For killing to be in self-defense, the defendant must actually and reasonably believe in the need to defend. If the belief subjectively exists but is objectively unreasonable, there is “imperfect self-defense,” i.e., “the defendant is deemed to have acted without malice and cannot be convicted of murder,” but can be convicted of manslaughter. To constitute “perfect self-defense,” i.e., to exonerate the person completely, the belief must also be objectively reasonable.
People v. Humphrey, 13 Cal.4th 1073, 1082 (1996). As is often the case, the “objectively reasonable” standard is determined by the ordinary person. “California law expresses the criterion for this evaluation in the objective terms of whether a reasonable person, as opposed to the defendant, would have believed and acted as the defendant did.” People v. Aris, 215 Cal.App.3d 1178, 1196 (4th Dist. 1989) (emphasis in original). Specifically:
a jury must consider what would appear to be necessary to a reasonable person in a similar situation and with similar knowledge. It judges reasonableness from the point of view of a reasonable person in the position of defendant. To do this, it must consider all the facts and circumstances … in determining whether the defendant acted in a manner in which a reasonable man would act in protecting his own life or bodily safety.
Humphrey, 13 Cal.4th at 1082-83.
Unfortunately, it is not completely clear whether this objective standard also takes into account the defendant’s physical abilities, but I think it does. Those abilities are part of the “situation” and “all the facts and circumstances.” So, would a reasonable person, knowing what Hancock knew and with Hancock’s abilities, have done what Hancock did in that situation? I don’t know.
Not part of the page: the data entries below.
Lemma exec_balance_nonneg s tx a :
  0 <= escrowBalances s a -> 0 <= escrowBalances (fst (exec_tx self serviceWallet s tx)) a.
Proof.
  intro Hz.
  destruct (exec_tx self serviceWallet s tx) as [s' o] eqn:E; cbn [fst].
  destruct o as [|m]; [|rewrite (exec_revert _ _ _ _ E); exact Hz].
  destruct tx as [snd now c]; destruct c as [x|x|i st].
  - apply deposit_success in E; destruct E as (_ & Hx & _ & _ & t & _ & ->).
    cbn; unfold upd; destruct (Z.eqb_spec snd a); subst; lia.
  - apply withdraw_success in E; destruct E as (_ & _ & Hx & t & _ & ->).
    cbn; unfold upd; destruct (Z.eqb_spec snd a); subst; lia.
  - apply execute_success in E.
    destruct E as (_ & _ & _ & _ & _ & _ & _ & Hb & t & _ & ->).
    cbn; unfold upd; destruct (Z.eqb_spec (payer i) a); subst; lia.
Qed.

Lemma exec_nonce s tx a :
  nonces (fst (exec_tx self serviceWallet s tx)) a =
  nonces s a + (if is_success (snd (exec_tx self serviceWallet s tx)) then settlements_of a tx else 0).
Proof.
  destruct (exec_tx self serviceWallet s tx) as [s' o] eqn:E; cbn [fst snd].
  destruct o as [|m]; cbn [is_success].
  2: { rewrite (exec_revert _ _ _ _ E); lia. }
  destruct tx as [snd now c]; destruct c as [x|x|i st];
    unfold settlements_of; cbn [tx_call].
  - apply deposit_success in E; destruct E as (_ & _ & _ & _ & t & _ & ->).
    cbn; lia.
  - apply withdraw_success in E; destruct E as (_ & _ & _ & t & _ & ->).
    cbn; lia.
  - apply execute_success in E.
    destruct E as (_ & _ & _ & _ & _ & _ & _ & _ & t & _ & ->).
    cbn; unfold upd; destruct (Z.eqb_spec (payer i) a); subst; lia.
Qed.

Lemma exec_settled_monotone s tx sid :
  settledSessions s sid = true -> settledSessions (fst (exec_tx self serviceWallet s tx)) sid = true.
Proof.
  intro Hz.
  destruct (exec_tx self serviceWallet s tx) as [s' o] eqn:E; cbn [fst].
  destruct o as [|m]; [|rewrite (exec_revert _ _ _ _ E); exact Hz].
  destruct tx as [snd now c]; destruct c as [x|x|i st].
  - apply deposit_success in E; destruct E as (_ & _ & _ & _ & t & _ & ->).
    exact Hz.
  - apply withdraw_success in E; destruct E as (_ & _ & _ & t & _ & ->).
    exact Hz.
  - apply execute_success in E.
    destruct E as (_ & _ & _ & _ & _ & _ & _ & _ & t & _ & ->).
    cbn; unfold upd; destruct (Z.eqb (sessionId i) sid); auto.
Qed.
I think a reasonable person might have chosen the amputation route. It did avoid killing the robber, and it was successful. Maybe Hancock was unsure if, fast as he was, he could disable the robber in time any other way.
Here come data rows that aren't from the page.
(** [currentIndex === games.length - 1] *)
Definition isLastGame (games : list PastGamesNotificationDialog.PastGame)
           (d : dialog) : bool :=
  Z.of_nat (currentIndex d) =? Z.of_nat (List.length games) - 1.

Definition resetForm (d : dialog) : dialog :=
  mk_dialog (currentIndex d) 0 0 "" false (open d) (completions d).

(** The step [handleSkip] and a successful confirm share. *)
Definition next (games : list PastGamesNotificationDialog.PastGame)
           (d : dialog) : dialog :=
  if isLastGame games d then
    mk_dialog (currentIndex d) (rating d) (hoveredRating d) (comment d)
              (noShow d) false (S (completions d))
  else
    resetForm (mk_dialog (S (currentIndex d)) (rating d) (hoveredRating d)
                         (comment d) (noShow d) (open d) (completions d)).

Definition handleSkip := next.

Definition handlePrevious (d : dialog) : dialog :=
  if Nat.ltb 0 (currentIndex d) then
    resetForm (mk_dialog (currentIndex d - 1) (rating d) (hoveredRating d)
                         (comment d) (noShow d) (open d) (completions d))
  else d.

(** [handleConfirmAndRate] with the dialog around it: the wizard moves
    on exactly when the success notice is shown. *)
Definition handleConfirmAndRate
           (st : Schema.store) (now : Z) (user : option uuid)
           (games : list PastGamesNotificationDialog.PastGame) (d : dialog)
  : Schema.store * toast * dialog :=
  let '(st1, notice) :=
    PastGamesNotificationDialog.handleConfirmAndRate
      st now user (currentGame games d) (rating d) (comment d) (noShow d) in
  (st1, notice,
   match notice with
   | toast_success _ => next games d
   | _ => d
   end).

End PastGamesWizard.

(** The state of [PastPendingGamesDialog]. *)
Module PastPendingWizard.

Record dialog : Type := mk_dialog {
  currentIndex : nat;
  gameCompleted : option bool;
  umpireName : string;
  umpireContact : string;
  howFound : string;
  notes : string;
  open : bool;
  completions : nat
}.

Definition currentGame
           (games : list PastPendingGamesDialog.PastPendingGame)
           (d : dialog) : option PastPendingGamesDialog.PastPendingGame :=
  nth_error games (currentIndex d).

Definition isLastGame
           (games : list PastPendingGamesDialog.PastPendingGame)
           (d : dialog) : bool :=
  Z.of_nat (currentIndex d) =? Z.of_nat (List.length games) - 1.

Definition resetForm (d : dialog) : dialog :=
  mk_dialog (currentIndex d) None "" "" "" "" (open d) (completions d).

Definition next (games : list PastPendingGamesDialog.PastPendingGame)
           (d : dialog) : dialog :=
  if isLastGame games d then
    mk_dialog (currentIndex d) (gameCompleted d) (umpireName d)
              (umpireContact d) (howFound d) (notes d) false
              (S (completions d))
  else
    let cleared := resetForm d in
    mk_dialog (S (currentIndex d)) (gameCompleted cleared)
              (umpireName cleared) (umpireContact cleared)
              (howFound cleared) (notes cleared) (open d) (completions d).

Definition handleSkip := next.

(** [handleSubmit] with the dialog around it. *)
Definition handleSubmit
           (st : Schema.store) (user : option uuid)
           (games : list PastPendingGamesDialog.PastPendingGame)
           (d : dialog) : Schema.store * toast * dialog :=
  let '(st1, notice) :=
    PastPendingGamesDialog.handleSubmit
      st user (currentGame games d) (gameCompleted d) (umpireName d)
      (umpireContact d) (howFound d) (notes d) in
  (st1, notice,
   match notice with
   | toast_success _ => next games d
   | _ => d
   end).

(** The patch of [update({ status: "cancelled" })]. *)
Definition cancel_patch : Schema.games_patch :=
  Schema.mk_patch (Some cancelled) None.

(** The [Finish]/[Next] button is enabled. *)
Definition canSubmit (d : dialog) : bool :=
  PastPendingGamesDialog.canSubmit (gameCompleted d) (umpireName d)
                                   (howFound d).

End PastPendingWizard.

(** Counting what the bulk import creates. *)
Module BulkCounts.
Import Schema BulkUploadGamesDialog.

(** [new Date(`${game.date}T${game.time}`)] is a valid date. *)
Definition parses (env : JsDate.js_env) (game : ParsedGame) : bool :=
  is_some (JsDate.date_parse env (date game ++ "T" ++ time game)).

(** The insert policies on [games] and [umpire_requests] admit the
    caller: the chosen coach or staff. *)
Definition may_create (st : store) (uid sel : uuid) : bool :=
  (uid =? sel) || has_role st uid employee.

Definition created_count (env : JsDate.js_env) (st : store)
           (uid sel : uuid) (l : list ParsedGame) : nat :=
  if may_create st uid sel
  then List.length (filter (parses env) l) else O.

End BulkCounts.

(** ** More sample data *)

Module MoreSamples.

(** Two lapsed games of coach 10, both held by umpire 7. *)
Definition two_lapsed_games : list PastGamesNotificationDialog.PastGame :=
  [PastGamesNotificationDialog.mk_past_game 1 1000 "Field 1" "Tigers" 7;
   PastGamesNotificationDialog.mk_past_game 2 2000 "Field 2" "Lions" 7].

End MoreSamples.

(** ** What stays of a game *)

Module History.
Import Schema.

(** Two rows describe one game: they differ at most in status and
    assigned umpire. *)
Definition same_description (g g' : game_row) : Prop :=
  id g' = id g /\ coach_id g' = coach_id g /\ game_date g' = game_date g
  /\ location g' = location g /\ opponent g' = opponent g
  /\ latitude g' = latitude g /\ longitude g' = longitude g.

(** Every game of [st] is still in [st'], at its place and with its
    description; [st'] may hold more games after them. *)
Definition games_kept (st st' : store) : Prop :=
  exists kept added,
    games st' = (kept ++ added)%list
    /\ Forall2 same_description (games st) kept.

End History.


(** * Properties *)

(** ** Distance *)

Section Distance.
Import UmpireDashboard.
Local Open Scope R_scope.

Lemma atan2_nonneg (y x : R) : 0 <= y -> 0 <= x -> 0 <= atan2 y x.
Proof.
  intros Hy Hx. unfold atan2.
  destruct (Rlt_dec 0 x) as [Hpos|Hnpos].
  - rewrite <- atan_0.
    destruct (Req_dec y 0) as [->|Hne].
    + unfold Rdiv. rewrite Rmult_0_l. lra.
    + left. apply atan_increasing. apply Rdiv_lt_0_compat; lra.
  - destruct (Rlt_dec x 0); [lra|].
    destruct (Rlt_dec 0 y).
    + pose proof PI2_RGT_0. lra.
    + destruct (Rlt_dec y 0); lra.
Qed.

Lemma calculateDistance_nonneg (lat1 lon1 lat2 lon2 : R) :
  0 <= calculateDistance lat1 lon1 lat2 lon2.
Proof.
  unfold calculateDistance.
  apply Rmult_le_pos; [lra|].
  apply Rmult_le_pos; [lra|].
  apply atan2_nonneg; apply sqrt_pos.
Qed.

Lemma atan2_0_1 : atan2 0 1 = 0.
Proof.
  unfold atan2. destruct (Rlt_dec 0 1); [|lra].
  unfold Rdiv. rewrite Rmult_0_l. apply atan_0.
Qed.

(** A point is at distance 0 from itself. *)
Lemma calculateDistance_same (lat lon : R) :
  calculateDistance lat lon lat lon = 0.
Proof.
  unfold calculateDistance.
  replace ((lat - lat) * PI / 180 / 2) with 0 by lra.
  replace ((lon - lon) * PI / 180 / 2) with 0 by lra.
  rewrite sin_0.
  replace (0 * 0 + cos (lat * PI / 180) * cos (lat * PI / 180) * 0 * 0)
    with 0 by lra.
  rewrite Rminus_0_r, sqrt_0, sqrt_1, atan2_0_1. lra.
Qed.

Lemma calculateDistance_sym (lat1 lon1 lat2 lon2 : R) :
  calculateDistance lat1 lon1 lat2 lon2
  = calculateDistance lat2 lon2 lat1 lon1.
Proof.
  unfold calculateDistance.
  replace ((lat1 - lat2) * PI / 180 / 2)
    with (- ((lat2 - lat1) * PI / 180 / 2)) by lra.
  replace ((lon1 - lon2) * PI / 180 / 2)
    with (- ((lon2 - lon1) * PI / 180 / 2)) by lra.
  rewrite !sin_neg.
  set (s1 := sin ((lat2 - lat1) * PI / 180 / 2)).
  set (s2 := sin ((lon2 - lon1) * PI / 180 / 2)).
  set (c1 := cos (lat1 * PI / 180)). set (c2 := cos (lat2 * PI / 180)).
  replace (- s1 * - s1 + c2 * c1 * - s2 * - s2)
    with (s1 * s1 + c1 * c2 * s2 * s2) by ring.
  reflexivity.
Qed.

(** Two points on one meridian, [dist] miles of arc apart. *)
Lemma calculateDistance_meridian (lat lon dist : R) :
  0 <= dist -> dist / 3959 / 2 < PI / 2 ->
  calculateDistance lat lon (lat + dist / 3959 * 180 / PI) lon = dist.
Proof.
  intros Hd Hlt. unfold calculateDistance.
  pose proof PI_RGT_0 as Hpi.
  replace ((lat + dist / 3959 * 180 / PI - lat) * PI / 180 / 2)
    with (dist / 3959 / 2) by (field; lra).
  replace ((lon - lon) * PI / 180 / 2) with 0 by lra.
  rewrite sin_0.
  set (x := dist / 3959 / 2) in *.
  assert (Hx0 : 0 <= x) by (unfold x; lra).
  replace (sin x * sin x
           + cos (lat * PI / 180)
             * cos ((lat + dist / 3959 * 180 / PI) * PI / 180) * 0 * 0)
    with (Rsqr (sin x)) by (unfold Rsqr; ring).
  rewrite <- cos2.
  assert (Hcos : 0 < cos x) by (apply cos_gt_0; lra).
  assert (Hsin : 0 <= sin x) by (apply sin_ge_0; lra).
  rewrite !sqrt_Rsqr by lra.
  unfold atan2. destruct (Rlt_dec 0 (cos x)); [|lra].
  change (sin x / cos x) with (tan x).
  rewrite atan_tan by lra.
  unfold x. field.
Qed.

Lemma requiredBuffer_at_least_one_hour (dist : R) :
  0 <= dist -> 3600000 <= requiredBuffer dist.
Proof. intros H. unfold requiredBuffer. lra. Qed.

Lemma requiredBuffer_30_miles : requiredBuffer 30 = 7200000.
Proof. unfold requiredBuffer. lra. Qed.

End Distance.

(** ** Conflict detection *)

Section ConflictDetector.
Import Schema UmpireDashboard.

Lemma truthy_number_nonzero (v : R) :
  v <> 0%R -> truthy_number (Some v) = true.
Proof.
  intros H. unfold truthy_number. destruct (Req_dec_T v 0); [contradiction|reflexivity].
Qed.

Lemma truthy_number_zero : truthy_number (Some 0%R) = false.
Proof.
  unfold truthy_number. destruct (Req_dec_T 0 0) as [_|H]; [reflexivity|].
  exfalso. apply H. reflexivity.
Qed.


(** A coordinate that is exactly 0 makes the pair unusable. *)
Lemma usable_coordinates_zero (gameLat gameLng lat lng : option R) :
  gameLat = Some 0%R \/ gameLng = Some 0%R
  \/ lat = Some 0%R \/ lng = Some 0%R ->
  usable_coordinates gameLat gameLng lat lng = None.
Proof.
  intros H. unfold usable_coordinates.
  destruct gameLat as [a|], gameLng as [b|], lat as [c|], lng as [d|];
    try reflexivity.
  assert (Hf : truthy_number (Some a) && truthy_number (Some b)
               && truthy_number (Some c) && truthy_number (Some d) = false).
  { destruct H as [H|[H|[H|H]]]; injection H as ->;
      rewrite truthy_number_zero;
      repeat (rewrite ?andb_false_r, ?andb_false_l); reflexivity. }
  rewrite Hf. reflexivity.
Qed.

Lemma usable_coordinates_inv (gameLat gameLng lat lng : option R)
      (a b c d : R) :
  usable_coordinates gameLat gameLng lat lng = Some (a, b, c, d) ->
  gameLat = Some a /\ gameLng = Some b /\ lat = Some c /\ lng = Some d.
Proof.
  unfold usable_coordinates.
  destruct gameLat, gameLng, lat, lng; try discriminate.
  destruct (_ && _); [|discriminate].
  intros H. injection H as -> -> -> ->. repeat split.
Qed.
2. Imperfect Defense of Others and Mayhem
But what if Hancock didn’t act reasonably? Could he claim imperfect self-defense and try for a reduced charge, perhaps some kind of battery or even a mere assault? Alas, no. The crime Hancock may have committed is not murder (since the robber didn’t die) but rather mayhem:
Every person who unlawfully and maliciously deprives a human being of a member of his body … is guilty of mayhem.
Cal. Penal Code § 203. The California courts have held that imperfect self-defense is not a general-purpose defense and applies only to murder. “Imperfect self-defense is not an affirmative defense, but a description of one type of voluntary manslaughter.” People v. Michaels, 28 Cal.4th 486, 529 (2002). Further, they have also held that it does not apply to mayhem. People v. Quintero, 37 Cal. Rptr.3d 884, 894-97 (4th Dist. 2006). It is also unclear whether California even recognizes “imperfect defense of others” as opposed to imperfect self-defense. People v. Michaels, 28 Cal.4th 486 (2002).
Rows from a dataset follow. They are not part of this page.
(** * Kokkos task DAG: the completion and scheduling core

    A shallow embedding of [core/src/impl/Kokkos_TaskQueueCommon.hpp]
    (class [TaskQueueCommonMixin]) and a verification of the statements
    its specification makes about it.

    The memory pool of task nodes is a list indexed by node address, the
    queue object is a record, and every member function is a computation
    in a state monad that also logs the effects it performs, in program
    order, so that statements about the order of operations inside one
    call can be made about the log. *)

From stdpp Require Import base list numbers.

Local Open Scope Z_scope.

(** ** Task nodes *)

(** A task pointer is the index of the node in the pool. *)
Abbreviation task_id := nat (only parsing).

(** Modelled from the spec: the intrusive wait queue of a task node
    ([Kokkos_TaskNode.hpp] and [Kokkos_LIFO.hpp] are not part of the
    sources at hand).  It is either open, holding the tasks blocked on
    its owner with the most recently appended first, or closed once the
    owner has been completed. *)
Inductive WaitQueue : Type :=
| Open (waiters : list task_id)
| Closed.

(** The two kinds of task narrowed from a common node: a runnable task
    has at most one predecessor and a respawn flag, an aggregate has an
    array of nullable predecessor pointers. *)
Inductive TaskKind : Type :=
| RunnableTask (m_predecessor : option task_id) (m_respawn : bool)
| AggregateTask (m_dependences : list (option task_id)).

Record TaskNode : Type := mkTaskNode {
  m_ref_count : Z;
  m_wait_queue : WaitQueue;
  m_kind : TaskKind
}.

(** ** The queue *)

(** [TaskQueueCommonMixin<Derived>] together with the parts of [Derived]
    it calls into: the pool the task pointers point into and the ready
    queue that [push] fills, written as the sequence of pushed tasks. *)
Record TaskQueue : Type := mkTaskQueue {
  tasks : list TaskNode;
  m_ready_count : Z;
  ready_queue : list task_id
}.

(** [int32_t] arithmetic: the value an atomic add leaves in a 32-bit
    signed cell. *)
Definition wrap32 (z : Z) : Z := (z + 2 ^ 31) `mod` 2 ^ 32 - 2 ^ 31.

(** ** Effects *)

Inductive event : Type :=
| EvClearPredecessor (t : task_id)
| EvMemoryFence
| EvTryAddWaiting (p t : task_id) (added : bool)
| EvDecrementRefCount (t : task_id) (zero : bool)
| EvDeallocate (t : task_id)
| EvSetRespawnFlag (t : task_id) (flag : bool)
| EvIncrementReadyCount
| EvDecrementReadyCount
| EvPush (t : task_id)
| EvConsumeWaitQueue (t : task_id) (waiters : list task_id)
| EvClearSlot (t : task_id) (i : nat).

Definition trace := list event.

(** A call returns normally, or runs out of the fuel that bounds the
    depth of the wake-up recursion, or faults: it dereferences a pointer
    that designates no node of the pool or no node of the kind the
    static type promises, or it violates a contract. *)
Inductive result (A : Type) : Type :=
| Ok (a : A)
| OutOfFuel
| Fault
| ContractViolation.
Arguments Ok {A} a.
Arguments OutOfFuel {A}.
Arguments Fault {A}.
Arguments ContractViolation {A}.

Definition M (A : Type) : Type := TaskQueue → result (A * TaskQueue * trace).

#[global] Instance M_ret : MRet M := λ A a q, Ok (a, q, []).

#[global] Instance M_bind : MBind M := λ A B f m q,
  match m q with
  | Ok (a, q1, tr1) =>
      match f a q1 with
      | Ok (b, q2, tr2) => Ok (b, q2, tr1 ++ tr2)
      | OutOfFuel => OutOfFuel
      | Fault => Fault
      | ContractViolation => ContractViolation
      end
  | OutOfFuel => OutOfFuel
  | Fault => Fault
  | ContractViolation => ContractViolation
  end.

Definition emit (e : event) : M unit := λ q, Ok (tt, q, [e]).
Definition fault {A} : M A := λ _, Fault.
Definition out_of_fuel {A} : M A := λ _, OutOfFuel.

Definition get_node (t : task_id) : M TaskNode := λ q,
  match tasks q !! t with
  | Some n => Ok (n, q, [])
  | None => Fault
  end.

Definition set_node (t : task_id) (n : TaskNode) : M unit := λ q,
  Ok (tt, mkTaskQueue (<[t := n]> (tasks q)) (m_ready_count q) (ready_queue q), []).

(** ** Operations of the task node

    The member functions of [TaskNode], [RunnableTaskBase] and
    [AggregateTask] that the mixin consumes (section 6 of the
    specification).  Their definitions are in [Kokkos_TaskNode.hpp],
    which is not part of the sources at hand. *)

(** Modelled from the spec: [TaskNode::is_runnable], the kind tag of
    the node. *)
Definition is_runnable (t : task_id) : M bool :=
  n ← get_node t;
  mret (match m_kind n with RunnableTask _ _ => true | AggregateTask _ => false end).

(** Modelled from the spec: [RunnableTaskBase::has_predecessor],
    predecessor presence. *)
Definition has_predecessor (t : task_id) : M bool :=
  n ← get_node t;
  match m_kind n with
  | RunnableTask p _ => mret (match p with Some _ => true | None => false end)
  | AggregateTask _ => fault
  end.

(** Modelled from the spec: [RunnableTaskBase::get_predecessor]; there
    must be one. *)
Definition get_predecessor (t : task_id) : M task_id :=
  n ← get_node t;
  match m_kind n with
  | RunnableTask (Some p) _ => mret p
  | _ => fault
  end.

(** Modelled from the spec: [RunnableTaskBase::clear_predecessor]. *)
Definition clear_predecessor (t : task_id) : M unit :=
  n ← get_node t;
  match m_kind n with
  | RunnableTask _ r =>
      set_node t (mkTaskNode (m_ref_count n) (m_wait_queue n) (RunnableTask None r));;
      emit (EvClearPredecessor t)
  | AggregateTask _ => fault
  end.

(** Modelled from the spec: [RunnableTaskBase::get_respawn_flag]. *)
Definition get_respawn_flag (t : task_id) : M bool :=
  n ← get_node t;
  match m_kind n with
  | RunnableTask _ r => mret r
  | AggregateTask _ => fault
  end.

(** Modelled from the spec: [RunnableTaskBase::set_respawn_flag]. *)
Definition set_respawn_flag (t : task_id) (flag : bool) : M unit :=
  n ← get_node t;
  match m_kind n with
  | RunnableTask p _ =>
      set_node t (mkTaskNode (m_ref_count n) (m_wait_queue n) (RunnableTask p flag));;
      emit (EvSetRespawnFlag t flag)
  | AggregateTask _ => fault
  end.

(** Modelled from the spec: [TaskNode::try_add_waiting], the atomic
    "append to wait queue, fail if already complete".  Appends [t] to
    the wait queue of [p]; fails, returning [false], once [p] has been
    completed. *)
Definition try_add_waiting (p t : task_id) : M bool :=
  n ← get_node p;
  match m_wait_queue n with
  | Open ws =>
      set_node p (mkTaskNode (m_ref_count n) (Open (t :: ws)) (m_kind n));;
      emit (EvTryAddWaiting p t true);;
      mret true
  | Closed =>
      emit (EvTryAddWaiting p t false);;
      mret false
  end.

(** Modelled from the spec: [TaskNode::consume_wait_queue], the "drain
    wait queue" operation.  Closes the wait queue of [t] and hands out
    the tasks it held; the visitor of the source is applied to them by
    the caller, see [_complete_finished_task]. *)
Definition consume_wait_queue (t : task_id) : M (list task_id) :=
  n ← get_node t;
  let ws := match m_wait_queue n with Open ws => ws | Closed => [] end in
  set_node t (mkTaskNode (m_ref_count n) Closed (m_kind n));;
  emit (EvConsumeWaitQueue t ws);;
  mret ws.

(** Modelled from the spec:
    [TaskNode::decrement_and_check_reference_count], the atomic
    reference-count decrement-and-test-zero; [true] when the count
    reaches zero. *)
Definition decrement_and_check_reference_count (t : task_id) : M bool :=
  n ← get_node t;
  let c := m_ref_count n - 1 in
  set_node t (mkTaskNode c (m_wait_queue n) (m_kind n));;
  emit (EvDecrementRefCount t (c =? 0));;
  mret (c =? 0).

(** Modelled from the spec: [AggregateTask::dependence_count], the
    number of predecessor slots. *)
Definition dependence_count (t : task_id) : M nat :=
  n ← get_node t;
  match m_kind n with
  | AggregateTask ds => mret (length ds)
  | RunnableTask _ _ => fault
  end.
Now, you might be thinking, how can it be fair that Hancock is stuck with mayhem if he was acting unreasonably, but he would have gotten a reduced charge if he outright killed the robber? The answer is that mayhem is already a less serious crime than voluntary manslaughter (the typical result of imperfect self-defense). It carries a sentence of 2-8 years, whereas voluntary manslaughter is 3-11 years. That’s a pretty slim difference in punishment for a pretty huge difference in outcome for the victim, if you ask me, but that’s the wisdom of the legislature for you.
It’s hard to say for certain whether Hancock acted reasonably and so was justified in doing what he did, but it’s certainly possible. Since nobody (other than the robber) seemed to complain, I guess the LA district attorney’s office felt it was reasonable, or at least close enough.